So, when I needed some of this light puffiness for a catering gig a few months back I opted to buy the larger box. As expected, I knew I would find other uses for it. If you recall, it certainly came in handy dandy when I baked it up for a not too sweet dessert. Then another cocktail party gig came a-calling. That event needed a small bite. It needed to be warm. And if it were cheesy too then let’s just call it the perfect trifecta. With all this extra puff pastry, palmiers came to mind, and thus won my little heart.

In an effort to continue to prove how incredibly easy some recipes are, this is another one that falls squarely in the ‘anyone can do this’ category. Let me show you how.

In four steps, this is how simple.

  1. Roll pastry

  2. Spread cheese

  3. Fold, fold and fold again.

  4. Cut and bake.

    Ok, there is a fifth step. EAT and ENJOY!

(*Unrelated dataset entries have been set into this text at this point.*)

(** A chunk: the dictionary with the keys "section" and "text". Every chunk
    the segmenter builds has a string under both keys. *)
Record chunk := Chunk { section : pystr; text : pystr }.

Definition UNKNOWN : pystr := str "UNKNOWN".
Definition cont_suffix : pystr := str " (cont.)".

(** [re.split(r"\n\s*\n", text)]. At a line feed the separator matches when
    the whitespace run after it holds another line feed, and (greedy [\s*],
    then backtracking to a line feed) it ends at the last line feed of that
    run. [last_newline_in_run] is the number of characters after the first
    line feed that the separator takes. *)
Fixpoint last_index_of (c : N) (pos : nat) (s : pystr) : option nat :=
  match s with
  | [] => None
  | x :: s' =>
      match last_index_of c (S pos) s' with
      | Some k => Some k
      | None => if N.eqb x c then Some pos else None
      end
  end.

Definition last_newline_in_run (s : pystr) : option nat :=
  match last_index_of 10 0 (takewhile is_space s) with
  | Some k => Some (S k)
  | None => None
  end.

(** [skip] characters belong to the separator just matched; [cur] is the
    piece being read. *)
Fixpoint split_paragraphs_go (skip : nat) (cur : pystr) (s : pystr)
  : list pystr :=
  match s with
  | [] => [cur]
  | c :: s' =>
      match skip with
      | S k => split_paragraphs_go k cur s'
      | O =>
          if N.eqb c 10 then
            match last_newline_in_run s' with
            | Some k => cur :: split_paragraphs_go k [] s'
            | None => split_paragraphs_go 0 (cur ++ [c]) s'
            end
          else split_paragraphs_go 0 (cur ++ [c]) s'
      end
  end.

Definition split_paragraphs (t : pystr) : list pystr :=
  split_paragraphs_go 0 [] t.

(** The title of the next piece of [_split_large_chunk]: the section for
    the first piece, the section followed by " (cont.)" after it. *)
Definition piece_title (sec : pystr) (out : list chunk) : pystr :=
  match out with [] => sec | _ => sec ++ cont_suffix end.

(** The loop [while len(part) > max_chars] of [_split_large_chunk]. It
    need not end (it does not when [max_chars] is not positive); [None] is
    a run out of fuel. *)
Fixpoint split_part_loop (fuel : nat) (sec : pystr) (max_chars : Z)
    (out : list chunk) (part : pystr) : option (list chunk * pystr) :=
  if len part >? max_chars then
    match fuel with
    | O => None
    | S f =>
        let '(before, after) := _split_at_sentence part max_chars in
        split_part_loop f sec max_chars
          (out ++ [Chunk (piece_title sec out) before]) after
    end
  else Some (out, part).

(** The body of [for i, part in enumerate(parts)]. *)
Definition split_part (sec : pystr) (max_chars : Z) (out : list chunk)
    (part0 : pystr) : option (list chunk) :=
  let part := strip part0 in
  if nonempty part then
    match split_part_loop (S (length part)) sec max_chars out part with
    | Some (out', part') =>
        Some (if nonempty part'
              then out' ++ [Chunk (piece_title sec out') part']
              else out')
    | None => None
    end
  else Some out.

Fixpoint split_parts (sec : pystr) (max_chars : Z) (out : list chunk)
    (parts : list pystr) : option (list chunk) :=
  match parts with
  | [] => Some out
  | p :: ps =>
      match split_part sec max_chars out p with
      | Some out' => split_parts sec max_chars out' ps
      | None => None
      end
  end.

Definition _split_large_chunk (c : chunk) (max_chars : Z)
  : option (list chunk) :=
  let sec := str_or (section c) UNKNOWN in
  if len (text c) <=? max_chars then Some [c]
  else
    match split_parts sec max_chars [] (split_paragraphs (text c)) with
    | Some [] => Some [c]
    | Some out => Some out
    | None => None
    end.

(** The variables of [chunk_text] that its loop and [flush] update. *)
Record seg_state := SegState {
  chunks : list chunk;
  current_lines : list pystr;
  current_title : option pystr
}.

Definition title_or_unknown (t : option pystr) : pystr :=
  match t with
  | Some s => str_or s UNKNOWN
  | None => UNKNOWN
  end.

Definition lines_truthy (extra : option (list pystr)) : bool :=
  match extra with Some (_ :: _) => true | _ => false end.

(** The inner function [flush(extra_lines=None)]. *)
Definition flush (extra_lines : option (list pystr)) (st : seg_state)
  : seg_state :=
  let chunks' :=
    match current_lines st with
    | [] => chunks st
    | _ =>
        let c := strip (join nl (current_lines st)) in
        if nonempty c
        then chunks st ++ [Chunk (title_or_unknown (current_title st)) c]
        else chunks st
    end in
  SegState chunks'
    (if lines_truthy extra_lines then default [] extra_lines else [])
    (if lines_truthy extra_lines then current_title st else None).

Definition sum_len (ls : list pystr) : Z :=
  foldr (fun l acc => len l + acc) 0 ls.

(** The loop [while sum(len(x) for x in current_lines) > max_chars]. It
    need not end; [None] is a run out of fuel. *)
Fixpoint size_loop (fuel : nat) (max_chars : Z) (st : seg_state)
  : option seg_state :=
  if sum_len (current_lines st) >? max_chars then
    match fuel with
    | O => None
    | S f =>
        let text_so_far := join nl (current_lines st) in
        let '(before, after) := _split_at_sentence text_so_far max_chars in
        let chunks' :=
          if nonempty before
          then chunks st ++ [Chunk (title_or_unknown (current_title st)) before]
          else chunks st in
        if nonempty after
        then size_loop f max_chars (SegState chunks' [after] (current_title st))
        else Some (SegState chunks' [] None)
    end
  else Some st.

(** The test of [chunk_text] for a section header. *)
Definition heading_candidate (ln : pystr) : bool :=
  SECTION_RE_match ln && (len ln <=? 80).

(** The body of [for ln in lines]. *)
Definition line_step (max_chars : Z) (st : seg_state) (ln : pystr)
  : option seg_state :=
  if nonempty ln then
    let st1 :=
      if heading_candidate ln then
        let st0 := flush None st in
        SegState (chunks st0) (current_lines st0 ++ [ln]) (Some ln)
      else SegState (chunks st) (current_lines st ++ [ln]) (current_title st) in
    size_loop (S (length (join nl (current_lines st1)))) max_chars st1
  else Some st.

Fixpoint scan_lines (max_chars : Z) (st : seg_state) (lines : list pystr)
  : option seg_state :=
  match lines with
  | [] => Some st
  | ln :: rest =>
      match line_step max_chars st ln with
      | Some st' => scan_lines max_chars st' rest
      | None => None
      end
  end.

(** The post-pass over the collected chunks. *)
Fixpoint post_pass (max_chars : Z) (cs : list chunk) : option (list chunk) :=
  match cs with
  | [] => Some []
  | c :: rest =>
      match (if len (text c) >? max_chars
             then _split_large_chunk c max_chars
             else Some [c]),
            post_pass max_chars rest with
      | Some l, Some r => Some (l ++ r)
      | _, _ => None
      end
  end.

Definition chunk_text (text : pystr) (max_chars : Z) : option (list chunk) :=
  let lines := map strip (splitlines text) in
  match scan_lines max_chars (SegState [] [] None) lines with
  | Some st => post_pass max_chars (chunks (flush None st))
  | None => None
  end.

(** The characters of a text that are not whitespace, in order. *)
Definition solid (s : pystr) : pystr :=
  List.filter (fun c => negb (is_space c)) s.

(** The document of the scenario. *)
Definition scenario_doc : pystr :=
  str "1. Term" ++ nl ++ str "This agreement begins Jan 1." ++ nl ++ nl
  ++ str "LIABILITY" ++ nl ++ str "Liability capped at fees paid.".

(** ** Shapes of texts

    A stripped text starts and ends with a character that is not
    whitespace. *)
Definition head_solid (s : pystr) : Prop :=
  match s with c :: _ => is_space c = false | [] => True end.

Definition last_solid (s : pystr) : Prop := head_solid (rev s).

(** Two neighbours are a bad seam when one is a line feed and the other is
    whitespace: a text without bad seams has no blank line and no line that
    starts or ends with whitespace, except maybe at its two ends. *)
Definition seam_ok (x y : N) : bool :=
  negb ((N.eqb x 10 && is_space y) || (is_space x && N.eqb y 10)).

Fixpoint seams_ok (s : pystr) : bool :=
  match s with
  | x :: s' =>
      match s' with
      | y :: _ => seam_ok x y && seams_ok s'
      | [] => true
      end
  | [] => true
  end.

(** The only line boundary in the text is the line feed. *)
Definition newline_only (s : pystr) : Prop :=
  Forall (fun c => is_linebreak c = true -> c = 10%N) s.

Definition inner (s : pystr) : Prop := newline_only s /\ seams_ok s = true.

(** A tidy text: lines that are not blank and carry no whitespace at
    either end, joined by single line feeds. *)
Definition tidy (s : pystr) : Prop := inner s /\ head_solid s /\ last_solid s.

(** The lines the segmenter reads: stripped, blank ones left out. *)
Definition source_lines (doc : pystr) : list pystr :=
  List.filter nonempty (map strip (splitlines doc)).

(** The state after one round of the loop of [chunk_text], for the cut
    [(before, after)]. *)
Definition size_step (st : seg_state) (before after : pystr) : seg_state :=
  SegState
    (if nonempty before
     then chunks st ++ [Chunk (title_or_unknown (current_title st)) before]
     else chunks st)
    (if nonempty after then [after] else [])
    (if nonempty after then current_title st else None).


(** The invariant of the scan of [chunk_text]: the chunks collected and
    the lines of the buffer are tidy and not empty, and together they hold
    the characters read so far, whitespace apart. *)
Definition good_text (t : pystr) : Prop := tidy t /\ t <> [].

Definition texts (cs : list chunk) : list pystr := map text cs.

Definition seg_inv (seen : pystr) (st : seg_state) : Prop :=
  Forall good_text (texts (chunks st))
  /\ Forall good_text (current_lines st)
  /\ solid (concat (texts (chunks st))) ++ solid (concat (current_lines st))
     = seen.

(** A text of the result: tidy, not empty, within the bound. *)
Definition piece_ok (max_chars : Z) (t : pystr) : Prop :=
  good_text t /\ len t <= max_chars.

(** A line that is not blank and has no whitespace at either end. *)
Definition line_ok (l : pystr) : Prop := l <> [] /\ strip l = l.

Definition line_shape (l : pystr) : Prop :=
  l <> [] /\ head_solid l /\ last_solid l.

(** The lines of the segments, in order. *)
Definition segment_lines (segs : list chunk) : list pystr :=
  concat (map (fun c => splitlines (text c)) segs).

(** Order preservation as the specification words it: the segment texts,
    put together, give back the lines of the document that are not blank,
    either line by line or as one text for some separator. *)
Definition order_preserved (doc : pystr) (segs : list chunk) : Prop :=
  segment_lines segs = source_lines doc
  \/ exists sep, join sep (texts segs) = join nl (source_lines doc).

(** Idempotence as the specification words it: one segment, equal to the
    trimmed document. *)
Definition single_trimmed_segment (doc : pystr) (max_chars : Z) : Prop :=
  exists c, chunk_text doc max_chars = Some [c] /\ text c = strip doc.

(** A document with a blank line between two lines. *)
Definition blank_line_doc : pystr := str "a" ++ nl ++ nl ++ str "b".

(** A document of one line, longer than a bound of four characters. *)
Definition long_line_doc : pystr := str "abcdefg. hi".

(** ** Exceptions

    The exceptions the modelled code raises or lets through, and the
    outcome of a call that may raise. *)
Inductive exn :=
  | ValueError (msg : pystr)
  | JSONDecodeError
  | RuntimeError (msg : pystr)
  | IndexError
  | AttributeError
  | TypeError
  | RecursionError
  | ReadTimeout
  | RetryError.

(** [isinstance(e, ValueError)]: a [JSONDecodeError] is a [ValueError]. *)
Definition is_ValueError (e : exn) : bool :=
  match e with
  | ValueError _ | JSONDecodeError => true
  | _ => false
  end.

Inductive result (A : Type) :=
  | Ok (a : A)
  | Raise (e : exn).
Arguments Ok {A} a.
Arguments Raise {A} e.

Definition bind {A B} (r : result A) (k : A -> result B) : result B :=
  match r with
  | Ok a => k a
  | Raise e => Raise e
  end.

Notation "'do' x <- r ; k" := (bind r (fun x => k))
  (at level 10, x name, r at level 100, k at level 200).

(** ** core/retrieval.py *)

Definition RISK_QUERIES : list pystr :=
  [str "limitation of liability and liability cap";
   str "indemnity and indemnification";
   str "termination for convenience and auto-renewal";
   str "data privacy security and GDPR";
   str "payment terms fees and pricing";
   str "warranties service level agreement SLA";
   str "confidentiality and non-disclosure";
   str "insurance and compliance"].

Definition EVIDENCE_MAX_CHARS : Z := 14000.

Definition blank_line : pystr := nl ++ nl.

Definition truncation_notice : pystr :=
  blank_line ++ str "[... text truncated to fit model context ...]".

(** The last three lines of [retrieve_evidence_for_risk]. *)
Definition cap_evidence (max_chars : Z) (out : pystr) : pystr :=
  if len out >? max_chars then slice_to out max_chars ++ truncation_notice
  else out.

(** [sorted(evidence_indices)] on a set of indices. *)
Definition sorted_set (s : gset nat) : list nat :=
  merge_sort Nat.le (elements s).

(** [[xs[i] for i in idxs]]: an index out of range raises. *)
Fixpoint pick {A} (xs : list A) (idxs : list nat) : result (list A) :=
  match idxs with
  | [] => Ok []
  | i :: rest =>
      match xs !! i with
      | Some x => do r <- pick xs rest; Ok (x :: r)
      | None => Raise IndexError
      end
  end.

Here are the actual steps with a few more details.

Cheese, glorious cheese. In this case Manchego.

Cheese, glorious cheese. In this case Manchego.

ingredients

1 Puff Pastry sheet, thawed
2 c Manchego cheese*, grated
1 egg, beaten plus a splash of water

* Of course, you can use whatever hard cheese you like. But my catering gig focused on tapas from Spain, therefore, Manchego was the natural choice.

instructions

  1. Take puff pastry out of the freezer and let it defrost. Once thawed, sprinkle flour on a board and roll the pastry out to 12” x 17”.

2. Generously spread 1.5 c Manchego or your desired cheese over the entire dough. Then place parchment over top and gently roll again to press the cheese into the dough.

Cover the entire surface. You’ll want cheesy goodness in every bite.

Cover the entire surface. You’ll want cheesy goodness in every bite.

A gentle roll is all you need. It helps to secure the cheese so it doesn’t fly all over the place when you fold the edges over.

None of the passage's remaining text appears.